Insurance regulators require that insurance companies maintain a certain amount in surplus in order to continue to conduct business. By law, insurers must hold a portion of their assets as either cash or readily marketable securities so that they will be able to make good on their claims promptly. This is something insurers won’t be able to abide by if they’re forced to take retroactive measures regarding business interruption coverage.
In the US, approximately 36% of small businesses add business interruption insurance on to their commercial property policy.

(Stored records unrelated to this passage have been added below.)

(** * PawHaven: the adoption application workflow

    A shallow embedding of the three views of the shelter application that
    write adoption applications and pets:

    - [adoption_application]             (shelter/views/auth_views.py)
    - [admin_update_application_status]  (shelter/views/admin_views.py)
    - [admin_update_application_notes]   (shelter/views/admin_views.py)

    The database is a pair of finite maps from primary keys to rows; a view
    is a function from a request and a store to a new store, the flash
    messages it queued and the HTTP response. *)

From Stdlib Require Import ZArith String List Bool.
From stdpp Require Import base option list strings gmap fin_maps.

Local Open Scope Z_scope.

(** ** Rows *)

Module Pet.
(** A row of the Pet table. The primary key is the key of the row in the
    store. [columns] holds the descriptive columns the views below never
    read or write (type, breed, age, gender, size, colour, ...). *)
Record t := mk {
  name : string;
  slug : string;
  status : string;
  featured : bool;
  columns : list (string * string)
}.

Definition set_status (s : string) (p : t) : t :=
  {| name := name p; slug := slug p; status := s;
     featured := featured p; columns := columns p |}.
End Pet.

(** A value handed to the ORM for an integer column of the form: the string
    posted by the browser, or the integer default of [request.POST.get].
    The ORM converts it to an integer when the row is saved. *)
Inductive FormInt :=
  | Posted (s : string)
  | Default (n : Z).

Module AdoptionApplication.
(** A row of the AdoptionApplication table. [user] is the nullable foreign
    key to the account, [pet] the foreign key to the pet. The text columns
    of the applicant hold what [request.POST.get] returned, the two
    household columns the integers the ORM made of it. *)
Record t := mk {
  user : option Z;
  first_name : option string;
  last_name : option string;
  email : option string;
  phone : option string;
  address : option string;
  pet : Z;
  housing_type : option string;
  own_or_rent : option string;
  landlord_approval : bool;
  household_adults : Z;
  household_children : Z;
  has_other_pets : bool;
  other_pets_description : string;
  previous_pet_experience : option string;
  reason_for_adoption : option string;
  status : string;
  submitted_at : Z;
  reviewed_at : option Z;
  notes : string
}.

(** [application.status = s; application.reviewed_at = now] *)
Definition set_status (s : string) (now : Z) (a : t) : t :=
  {| user := user a; first_name := first_name a; last_name := last_name a;
     email := email a; phone := phone a; address := address a; pet := pet a;
     housing_type := housing_type a; own_or_rent := own_or_rent a;
     landlord_approval := landlord_approval a;
     household_adults := household_adults a;
     household_children := household_children a;
     has_other_pets := has_other_pets a;
     other_pets_description := other_pets_description a;
     previous_pet_experience := previous_pet_experience a;
     reason_for_adoption := reason_for_adoption a;
     status := s; submitted_at := submitted_at a;
     reviewed_at := Some now; notes := notes a |}.
(** * SmartSeva: session memory isolation and query orchestration

    A shallow embedding of [core/memory_manager.py] and
    [core/rag_engine.py], with the properties of the session memory
    layer, of context assembly and of the query pipeline proved over it.

    Python values are modelled as follows.
    - [str] is [string]; characters are read as code points below 256.
    - [int] is [Z]; list lengths and loop indices are [nat].
    - a [float] relevance score is an IEEE 754 binary64 number, a
      [spec_float] with the operations of [SpecFloat] at precision 53:
      comparisons, addition and division round as Python's do.
    - clock readings are exact rationals [Q].
    - the [dict] of chat memories is a [gmap string _].
    - the module-level logger, [uuid.uuid4] and the record of calls to
      external services are fields of one [World], threaded through every
      operation by a state monad. *)

From Stdlib Require Import QArith Ascii Floats.SpecFloat.

From stdpp Require Import gmap strings list pretty sorting.

Local Open Scope Z_scope.

(** * Part I: the embedding *)

(** ** Python helpers *)

(** [l[-n:]] for a positive [n]: the last [n] elements, all of [l] when it
    is shorter. *)
Definition slice_last {A} (n : nat) (l : list A) : list A :=
  drop (length l - n)%nat l.

(** Truthiness of a [str]. *)
Definition truthy (s : string) : bool :=
  match s with EmptyString => false | String _ _ => true end.

(** ** Python floats *)

(** A [float] is a binary64 number: 53 bits of precision, exponents
    below 1024, every operation rounded to the nearest number, ties to
    even.  [x + y], [x / y] and [x >= y] on floats are [float_add],
    [float_div] and [float_ge]; a comparison with a NaN is false. *)
Global Instance spec_float_eq_dec : EqDecision spec_float.
Proof. solve_decision. Defined.

Definition float_add (x y : spec_float) : spec_float := SFadd 53 1024 x y.

Definition float_div (x y : spec_float) : spec_float := SFdiv 53 1024 x y.

Definition float_ge (x y : spec_float) : bool := SFleb y x.

(** [float(n)] for a non-negative [int]: the conversion Python applies
    to the [int] operand of [+] or [/] when the other one is a float. *)
Definition float_of_nat (n : nat) : spec_float :=
  binary_normalize 53 1024 (Z.of_nat n) 0 false.

(** [0.0], also what the [int] [0] is as an operand of float
    arithmetic; the two are equal in Python. *)
Definition float_zero : spec_float := S754_zero false.

(** The literals [0.3] and [0.5]: [5404319552844595 / 2^54] is the
    binary64 number nearest to three tenths, [0.5] is [2^52 / 2^53]. *)
Definition float_0_3 : spec_float := S754_finite false 5404319552844595 (-54).

Definition float_0_5 : spec_float := S754_finite false 4503599627370496 (-53).
(** An [await] on the outside world from the hybrid runner. *)
Definition call {Env A} (f : Ext Env A) : M (State Env) A := fun st =>
  let (e', r) := f (env st) in
  ({| env := e'; knowledgeBase := knowledgeBase st; hybridStats := hybridStats st;
      flowsData := flowsData st; screenshots := screenshots st;
      attempts := attempts st; kbReads := kbReads st |}, r).

Section StateUpdates.
Context {Env : Type}.

Definition with_kb (f : KnowledgeBase -> KnowledgeBase) (st : State Env) : State Env :=
  {| env := env st; knowledgeBase := f (knowledgeBase st); hybridStats := hybridStats st;
     flowsData := flowsData st; screenshots := screenshots st;
     attempts := attempts st; kbReads := kbReads st |}.

Definition with_stats (f : HybridStats -> HybridStats) (st : State Env) : State Env :=
  {| env := env st; knowledgeBase := knowledgeBase st; hybridStats := f (hybridStats st);
     flowsData := flowsData st; screenshots := screenshots st;
     attempts := attempts st; kbReads := kbReads st |}.

Definition with_flows (f : FlowNode -> FlowNode) (st : State Env) : State Env :=
  {| env := env st; knowledgeBase := knowledgeBase st; hybridStats := hybridStats st;
     flowsData := f (flowsData st); screenshots := screenshots st;
     attempts := attempts st; kbReads := kbReads st |}.

Definition note_attempt (t : Tier) (ok : bool) (st : State Env) : State Env :=
  {| env := env st; knowledgeBase := knowledgeBase st; hybridStats := hybridStats st;
     flowsData := flowsData st; screenshots := screenshots st;
     attempts := attempts st ++ [(t, ok)];
     kbReads := kbReads st |}.

Definition with_screenshots (f : list string -> list string) (st : State Env) : State Env :=
  {| env := env st; knowledgeBase := knowledgeBase st; hybridStats := hybridStats st;
     flowsData := flowsData st; screenshots := f (screenshots st);
     attempts := attempts st; kbReads := kbReads st |}.

Definition note_kbRead (st : State Env) : State Env :=
  {| env := env st; knowledgeBase := knowledgeBase st; hybridStats := hybridStats st;
     flowsData := flowsData st; screenshots := screenshots st;
     attempts := attempts st; kbReads := S (kbReads st) |}.
End StateUpdates.

Definition inc_totalSteps (h : HybridStats) : HybridStats :=
  {| deterministicSuccess := deterministicSuccess h; learnedSuccess := learnedSuccess h;
     aiSuccess := aiSuccess h; totalSteps := S (totalSteps h); aiCost := aiCost h |}.
Definition inc_deterministicSuccess (h : HybridStats) : HybridStats :=
  {| deterministicSuccess := S (deterministicSuccess h); learnedSuccess := learnedSuccess h;
     aiSuccess := aiSuccess h; totalSteps := totalSteps h; aiCost := aiCost h |}.
Definition inc_learnedSuccess (h : HybridStats) : HybridStats :=
  {| deterministicSuccess := deterministicSuccess h; learnedSuccess := S (learnedSuccess h);
     aiSuccess := aiSuccess h; totalSteps := totalSteps h; aiCost := aiCost h |}.
Definition inc_aiSuccess (h : HybridStats) : HybridStats :=
  {| deterministicSuccess := deterministicSuccess h; learnedSuccess := learnedSuccess h;
     aiSuccess := S (aiSuccess h); totalSteps := totalSteps h; aiCost := aiCost h |}.
Definition add_aiCost (h : HybridStats) : HybridStats :=
  {| deterministicSuccess := deterministicSuccess h; learnedSuccess := learnedSuccess h;
     aiSuccess := aiSuccess h; totalSteps := totalSteps h;
     aiCost := (aiCost h + thousandths 16)%Qc |}.

(** ** Small helpers of the runner *)

Definition classifyPage (url : string) : string :=
  if includes "/login" url then "authentication"
  else if includes "/dashboard" url then "dashboard"
  else if includes "/call" url then "call-management"
  else if includes "/appointment" url then "appointments"
  else "general".

(** [s.split('.')] *)
Fixpoint split_dots (s : string) : list string :=
  match s with
  | EmptyString => [""]
  | String c s' =>
      if bool_decide (c = "."%char) then "" :: split_dots s'
      else match split_dots s' with
           | p :: ps => String c p :: ps
           | [] => [String c ""]
           end
  end.

(** The text with every dot replaced by an underscore. *)
Fixpoint dots_to_underscores (s : string) : string :=
  match s with
  | EmptyString => ""
  | String c s' =>
      String (if bool_decide (c = "."%char) then "_"%char else c) (dots_to_underscores s')
  end.

(** [node[part]] on the flows data, with a falsy result as [None]. *)
Definition node_field (part : string) (n : FlowNode) : option FlowNode :=
  match n with
  | NGroup children => jsmap_get part children
  | NFlow f =>
      if bool_decide (part = "name") then
        if truthy (flow_name f) then Some NValue else None
      else if bool_decide (part = "prompt") then
        if truthy (flow_prompt f) then Some NValue else None
      else if bool_decide (part = "steps") then
        match flow_steps f with Some _ => Some NValue | None => None end
      else None
  | NValue => None
  end.

Fixpoint walk_path (parts : list string) (current : FlowNode) : option FlowNode :=
  match parts with
  | [] => Some current
  | part :: parts' =>
      match node_field part current with
      | Some next => walk_path parts' next
      | None => None
      end
  end.

Definition getFlowByPath (flowPath : string) (data : FlowNode) : option FlowNode :=
  walk_path (split_dots flowPath) data.

(** [current[lastPart] = node] after walking all parts but the last. *)
Fixpoint assign_path (parts : list string) (new : FlowNode) (current : FlowNode) : FlowNode :=
  match parts with
  | [] => current
  | [lastPart] =>
      match current with
      | NGroup children => NGroup (jsmap_set lastPart new children)
      | _ => current
      end
  | part :: parts' =>
      match current with
      | NGroup children =>
          match jsmap_get part children with
          | Some next => NGroup (jsmap_set part (assign_path parts' new next) children)
          | None => current
          end
      | _ => current
      end
  end.

Section HybridRunner.
Context {Env Element : Type}.
Variable md5_hex : string -> string.
Variable drv : Driver Env Element.
(** Whether an AI client was created at start-up (an API key was set). *)
Variable aiClient : bool.

Definition verify (selector : string) (step : Step) : M (State Env) unit :=
  if bool_decide (exists_ step = Some false) then
    n ← call (locator_count drv selector);
    if bool_decide (0 < n)%Z
    then throw ("Verification failed: element should not exist: " +:+ selector)
    else mret tt
  else match visible step with
  | Some v =>
      element ← call (page_waitForSelector drv selector 10000
                        (Some (if v then "visible" else "hidden")));
      match element with
      | None => throw ("Verification failed: element not "
                       +:+ (if v then "visible" else "hidden") +:+ ": " +:+ selector)
      | Some _ => mret tt
      end
  | None =>
  match minCount step with
  | Some k =>
      n ← call (locator_count drv selector);
      if bool_decide (n < k)%Z
      then throw ("Verification failed: found " +:+ pretty n
                  +:+ " elements, expected at least " +:+ pretty k)
      else mret tt
  | None =>
  match count step with
  | Some k =>
      n ← call (locator_count drv selector);
      if bool_decide (n = k)
      then mret tt
      else throw ("Verification failed: found " +:+ pretty n
                  +:+ " elements, expected " +:+ pretty k)
  | None =>
  if truthy (contains step) then
    let wanted := default "" (contains step) in
    element ← call (page_waitForSelector drv selector 10000 None);
    match element with
    | None => throw "Cannot read properties of null (reading 'textContent')"
    | Some el =>
        text ← call (element_textContent drv el);
        if truthy text && includes wanted (default "" text)
        then mret tt
        else throw ("Verification failed: element does not contain "
                    +:+ String dquote wanted +:+ String dquote "")
    end
  else match textIncludes step with
  | Some strs =>
      element ← call (page_waitForSelector drv selector 10000 None);
      match element with
      | None => throw "Cannot read properties of null (reading 'textContent')"
      | Some el =>
          text ← call (element_textContent drv el);
          if existsb (fun str => truthy text && includes str (default "" text)) strs
          then mret tt
          else throw ("Verification failed: element does not contain any of: "
                      +:+ String.concat ", " strs)
      end
  | None =>
  match enabled step with
  | Some en =>
      element ← call (page_waitForSelector drv selector 10000 None);
      match element with
      | None => throw "Cannot read properties of null (reading 'isDisabled')"
      | Some el =>
          isDisabled ← call (element_isDisabled drv el);
          if en && isDisabled
          then throw ("Verification failed: element should be enabled: " +:+ selector)
          else if negb en && negb isDisabled
          then throw ("Verification failed: element should be disabled: " +:+ selector)
          else mret tt
      end
  | None =>
      element ← call (page_waitForSelector drv selector 10000 None);
      match element with
      | None => throw ("Verification failed: element not found: " +:+ selector)
      | Some _ => mret tt
      end
  end end end end end.

Definition wait_action (selector : string) (value : option string) (step : Step) : M (State Env) unit :=
  let by_selector : M (State Env) unit :=
    if bool_decide (selector = "") then call (page_waitForTimeout drv 1000)
    else
      let state := if bool_decide (condition step = Some "visible")
                   then "visible" else "attached" in
      _ ← call (page_waitForSelector drv selector 30000 (Some state)); mret tt in
  if truthy value then
    let waitTime := default "" value in
    if negb (str_isNaN drv waitTime)
    then call (page_waitForTimeout drv (str_parseInt drv waitTime))
    else by_selector
  else match duration step with
       | Some d => if bool_decide (d = 0%Z) then by_selector
                   else call (page_waitForTimeout drv d)
       | None => by_selector
       end.

Definition executeAction (action : string) (selector : string)
    (value : option string) (step : Step) : M (State Env) unit :=
  if bool_decide (action = "click") then
    call (page_click drv selector);; call (page_waitForTimeout drv 500)
  else if bool_decide (action = "type") || bool_decide (action = "fill") then
    call (page_fill drv selector value);; call (page_waitForTimeout drv 500)
  else if bool_decide (action = "clear") then
    call (page_fill drv selector (Some ""));; call (page_waitForTimeout drv 300)
  else if bool_decide (action = "verify") then verify selector step
  else if bool_decide (action = "wait") then wait_action selector value step
  else if bool_decide (action = "navigate") then
    call (page_goto drv (js_or_opt (Some selector) value) "networkidle");;
    call (page_waitForTimeout drv 1000)
  else if bool_decide (action = "screenshot") then mret tt
  else throw ("Unsupported action: " +:+ action).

According to iii analysis, if insurers were to go back and apply retroactive contracts with pandemic coverage for the 36% of small businesses who bought the business interruption add-on – something that Kevelighan claims would be unconstitutional to enforce – it would cost the industry about $150 billion a month.
“Then, if you were actually to apply it to all business insurance policies, the cost could get up upwards of $400 billion a month, which means it would only take a matter of months to dilute the industry surplus [of $770 billion], and it would put systemic strain on the industry through bankruptcies,” Kevelighan added. “What’s dangerous and unfortunate there is that the surplus exists to pay for those covered claims that are happening and will happen. Whether it’s a fire, a tornado, or a hurricane – they’re the perils that premiums have been put into that surplus to pay for. If insurers are forced to dilute that surplus to cover something that wasn’t underwritten for in the first place, there’s a risk of taking precious money away from people when they need it to recover from catastrophes.”
The iii recently launched an initiative called the Future of American Insurance & Reinsurance (FAIR) campaign, which aims to “ensure fairness for all customers and safeguard the industry’s long-standing role as a pillar of economic growth and stability”. The FAIR campaign will serve as an educational resource for all stakeholders, including the public and policymakers, as people search for solutions to the country’s ongoing economic turmoil.
“Insurance does a lot to keep the American economy moving now and always, and the reason for that is because people can take on more risk and go on and live their lives with the understanding that insurance will be there if something bad happens,” said Kevelighan. “When you take that away [possibly by diminishing the industry’s surplus] that gets very dangerous for people, and it potentially gets dangerous from an economic growth perspective as well.”